I’m feeling rather sorry for myself today. Not in a poor pitiful me kind of way…I am not bringing out the violins and expecting people to actually have pity on me. I’m feeling sorry for myself in a nostalgic kind of way, missing my kids and remembering the excitement of Easter and hiding the baskets and having huge egg hunts with lots of friends and children. I know that I am not done with with all these things so I am not actually sad, I’m just feeling a bit melancholy. I woke up this morning, went for a hike and decided to write about my Easter Lamb. I write with the thoughts that in future years I will be too busy hiding eggs to write about Lamb.
Easter Lamb came about because I am always interested in trying something new. Is it because I lived in five different houses across the United States before I had lived ten years? Did I get it from my mother who also loved to experiment, presenting every new craft project of the 1960s and 70s at our kitchen table, expanding my creative breadth of knowledge to making things like bread dough ornaments and driftwood sculpture? Who knows?
For many years I attributed my desire for new projects or new areas of study or new places to live to my upbringing, but then I realized that at least two of my siblings are averse to change so it wasn’t nurtured into them. Maybe we are born either loving change or hating it. All I know is that in my life, when given an opportunity to do something new, something outside my realm of experience, I usually squash the inherent fear creeping into my consciousness and jump in with both feet. While I can’t say every experience turned out great, or that I didn’t have times when I was depressed and lonely and wondering whether I made the right decision, I have no regrets. That is the thing about jumping in with both feet…then you are there. And what you do from there is a new decision. There is no going back.
I don’t remember what turn the conversation took when Hubby-to-be and I stopped at the corner of Alta Vista and Micheltorena streets on Easter Sunday in 1983. All I know is that he said, “Maybe we should get married.” And I said “Okay.” We jumped in with both feet, not thinking too much about what was ahead for us or taking any time to sort it out. We just decided it would work.
When I called my parents to share the news, I got my mom on the phone. I said “We have some exciting news.” She responded with enthusiasm, “He got into UT Business School?” I think she was a tad disappointed when I said he, Hubby-to-be, hadn’t heard from UT yet but we were getting married. That was not the exciting news she was prepared to hear. Mom was eventually excited, and Dad too, especially when they found out that the newlyweds would indeed be living near them in Austin, Texas for at least a couple of years. But that is a different story.

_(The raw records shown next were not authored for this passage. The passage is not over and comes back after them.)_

Lemma remove_refines a r P p : policies (app_Store a) P -> uuids_drawn r -> decodeRawPolicy r = Ok p -> Forall sep_free p ->
  policies (app_Store (removeRawPermissionPolicy cfg a r).1) (raw_spec (refused_status a r) (OpRemove p) P).1 /\
  (removeRawPermissionPolicy cfg a r).2.1 = (raw_spec (refused_status a r) (OpRemove p) P).2.
Proof.
  intros HP Hu Hd Hs. unfold removeRawPermissionPolicy, handle, raw_spec, refused_status. rewrite Hd. cbn [bad_request res_bind].
  rewrite as_admin_refused. pose proof (requireAdmin_policies a r P HP) as HP1. destruct (requireAdmin cfg a r) as [a1 [resp|]]; cbn [fst snd fmap option_fmap option_map] in *; [done|].
  set (ev := fun deleted : bool => if deleted then Some (policyChangedEvent r 0 "policy_removed" {[ "policy" := VStrings p ]}) else None).
  pose proof (announced_store a1 (DeleteRawPermissionPolicyTx p) ev) as Hst. pose proof (announced_result a1 (DeleteRawPermissionPolicyTx p) ev) as Hres.
  destruct (delete_policy_run p (StoreTx (app_Store a1) [])) as (s' & Hrun & Hget). rewrite Hrun in Hst, Hres. cbn [fst snd tx_store tx_events] in *.
  specialize (Hres ltac:(intros [] e; [intros [= <-]; by apply policy_event_ok|done]) eq_refl).
  rewrite (policies_mem _ P HP1 p Hs) in Hres. destruct (WithTx a1 _) as [a2 out]. cbn [fst snd] in *. subst out. rewrite bool_decide_decide.
  pose proof (policies_delete _ P HP1 _ p Hs Hget) as HP2. destruct (decide (p ∈ P)) as [Hin|Hin]; cbn [fst snd]; rewrite Hst; (split; [|done]); [exact HP2|].
  replace P with (P ∖ {[p]}) at 1 by set_solver. exact HP2.
Qed.

(** An update files the new policy and removes the old one. *)
Lemma update_policy_run old new now t :
  (4 <= length new)%nat -> exists s' rc,
  UpdateRawPermissionPolicyTx old new now t =
    (StoreTx s' (tx_events t),
     Ok (if negb (RawPermissionPolicyExists (tx_store t) old) then UpdateResult false false false
         else if String.eqb (rawPolicyID old) (rawPolicyID new) then UpdateResult true false true
         else if RawPermissionPolicyExists (tx_store t) new then UpdateResult true true false
         else UpdateResult true false true)) /\
  (forall id, Get s' rawPoliciesResource id =
     if RawPermissionPolicyExists (tx_store t) old then
       if String.eqb (rawPolicyID old) (rawPolicyID new) then
         if decide (id = rawPolicyID new) then Some rc else Get (tx_store t) rawPoliciesResource id
       else if RawPermissionPolicyExists (tx_store t) new then Get (tx_store t) rawPoliciesResource id
       else if decide (id = rawPolicyID old) then None
       else if decide (id = rawPolicyID new) then Some rc else Get (tx_store t) rawPoliciesResource id
     else Get (tx_store t) rawPoliciesResource id).
Proof.
  intros Hl. set (rc0 := Record_ "" ∅ 0 0 0). unfold UpdateRawPermissionPolicyTx, RawPermissionPolicyExists. destruct t as [s evs]. cbn [tx_store tx_events].
  destruct (Get s rawPoliciesResource (rawPolicyID old)) as [rold|] eqn:Eo; cbn [negb]; [|by exists s, rc0].
  destruct (String.eqb_spec (rawPolicyID old) (rawPolicyID new)) as [Hi|Hi]; cbn [negb].
  - unfold tx_Update. cbn [tx_store tx_events]. pose proof (Update_cases s rawPoliciesResource (rawPolicyID old) (rawPolicyRecord new) now) as HU.
    destruct (Update s _ _ _ _) as [s1 [rc1|]]; rewrite Eo in HU; [|done]. destruct HU as (_ & _ & _ & _ & _ & Hg).
    exists s1, rc1. split; [done|]. intros id. rewrite Hg, <- Hi. repeat case_decide; naive_solver.
  - destruct (Get s rawPoliciesResource (rawPolicyID new)) as [rnew|] eqn:En; [by exists s, rc0|].
    unfold tx_Create, tx_Delete. cbn [tx_store tx_events].
    destruct (Create s rawPoliciesResource (rawPolicyRecord new) "" now) as [s1 [rc1|e]] eqn:EC.
    + apply Create_ok in EC as (_ & _ & _ & _ & _ & _ & Hg). rewrite (create_id_policy _ new) in Hg by (apply rawPolicyRecord_id || lia).
      cbn [tx_store tx_events]. pose proof (Delete_Get s1 rawPoliciesResource (rawPolicyID old)) as HD.
      destruct (Delete s1 rawPoliciesResource (rawPolicyID old)) as [s2 b]. cbn [fst] in HD. exists s2, rc1. split; [done|].
      intros id. rewrite HD, Hg. repeat case_decide; naive_solver.
    + apply Create_err in EC as (_ & Hs & _). rewrite (create_id_policy _ new) in Hs by (apply rawPolicyRecord_id || lia). rewrite En in Hs. by destruct Hs.
Qed.

Lemma update_refines a r P old new : policies (app_Store a) P -> uuids_drawn r -> decodeRawPolicyUpdate r = Ok (old, new) ->
  Forall sep_free old -> Forall sep_free new ->
  policies (app_Store (updateRawPermissionPolicy cfg a r).1) (raw_spec (refused_status a r) (OpUpdate old new) P).1 /\
  (updateRawPermissionPolicy cfg a r).2.1 = (raw_spec (refused_status a r) (OpUpdate old new) P).2.
Proof.
  intros HP Hu Hd Ho Hn. unfold updateRawPermissionPolicy, handle, raw_spec, refused_status.
  assert (policy_wf old /\ policy_wf new) as [Wo Wn].
  { revert Hd. unfold decodeRawPolicyUpdate. destruct (readRequestBody r) as [raw|]; [|done]. cbn [res_bind].
    destruct (unmarshal_policy_update raw) as [[o n]|]; [|done]. cbn zeta.
    destruct (Nat.ltb_spec (length (normalizePolicy o)) 4), (Nat.ltb_spec (length (normalizePolicy n)) 4); try done. by intros [= <- <-]. }
  rewrite Hd. cbn [bad_request res_bind].
  rewrite as_admin_refused. pose proof (requireAdmin_policies a r P HP) as HP1. destruct (requireAdmin cfg a r) as [a1 [resp|]]; cbn [fst snd fmap option_fmap option_map] in *; [done|].
  set (ev := fun res => if ur_Updated res then Some (policyChangedEvent r 0 "policy_updated" {[ "old" := VStrings old; "new" := VStrings new ]}) else None).
  pose proof (announced_store a1 (UpdateRawPermissionPolicyTx old new (sq_now r)) ev) as Hst.
  pose proof (announced_result a1 (UpdateRawPermissionPolicyTx old new (sq_now r)) ev) as Hres.
  destruct (update_policy_run old new (sq_now r) (StoreTx (app_Store a1) [])) as (s' & rc & Hrun & Hget); [apply Wn|].
  rewrite Hrun in Hst, Hres. cbn [fst snd tx_store tx_events] in *.
  specialize (Hres ltac:(intros x e; unfold ev; destruct (ur_Updated x); [intros [= <-]; by apply policy_event_ok|done]) eq_refl).
  rewrite !(policies_mem _ P HP1) in Hres by done. setoid_rewrite (policies_mem _ P HP1 old Ho) in Hget. setoid_rewrite (policies_mem _ P HP1 new Hn) in Hget.
  destruct (WithTx a1 _) as [a2 out]. cbn [fst snd] in *. subst out. rewrite !bool_decide_decide. cbn [fst snd]. rewrite Hst. clear Hst.
  destruct (decide (old ∈ P)) as [Hin|Hin]; cbn [negb fst snd ur_Found ur_Conflict]; [|split; [|done]; apply (policies_same _ P HP1); intros id; rewrite Hget; by rewrite bool_decide_false].
  setoid_rewrite (bool_decide_true (old ∈ P)) in Hget; [|done].
  destruct (String.eqb_spec (rawPolicyID old) (rawPolicyID new)) as [Hi|Hi].
  - apply policy_wf_inj in Hi; [subst new|done..]. rewrite decide_True by done. split; [|done].
    replace P with ({[old]} ∪ P) by set_solver. by apply (policies_insert _ P HP1 _ old rc).
  - rewrite (decide_False (P := old = new)) by congruence. destruct (decide (new ∈ P)) as [Hin2|Hin2]; cbn [fst snd ur_Found ur_Conflict negb];
      [split; [|done]; apply (policies_same _ P HP1); intros id; rewrite Hget; by rewrite bool_decide_true|]. split; [|done].
    apply (policies_move _ P HP1 _ old new rc); [done..|congruence|]. intros id. rewrite Hget. by rewrite bool_decide_false.
Qed.
End Effects.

On that Sunday in 1983, the proposal Sunday, I cooked lamb for the first time. I’m not sure my mother had ever served me lamb and I am not entirely sure I had ever tasted lamb. I must have read that lamb was what you should serve on Easter, even though I always had ham for Easter growing up. For some reason I decided that lamb was what I would cook.
Hubby-to-be and I had invited over another couple for dinner and I looked up a recipe for lamb. I remember it had rosemary. I remember that because I didn’t know what rosemary looked like or where to get it. But the grocer knew and I got the rosemary and I cooked the lamb and we toasted our engagement and the beginning of our life together.
It turned out that Hubby and I love lamb and I have since cooked lamb hundreds of times over the thirty-plus years of our life together, but no longer with rosemary. Easter Lamb became everyday lamb and I started improvising with ingredients and made rack of lamb into a simple go-to dish for a few or a dozen.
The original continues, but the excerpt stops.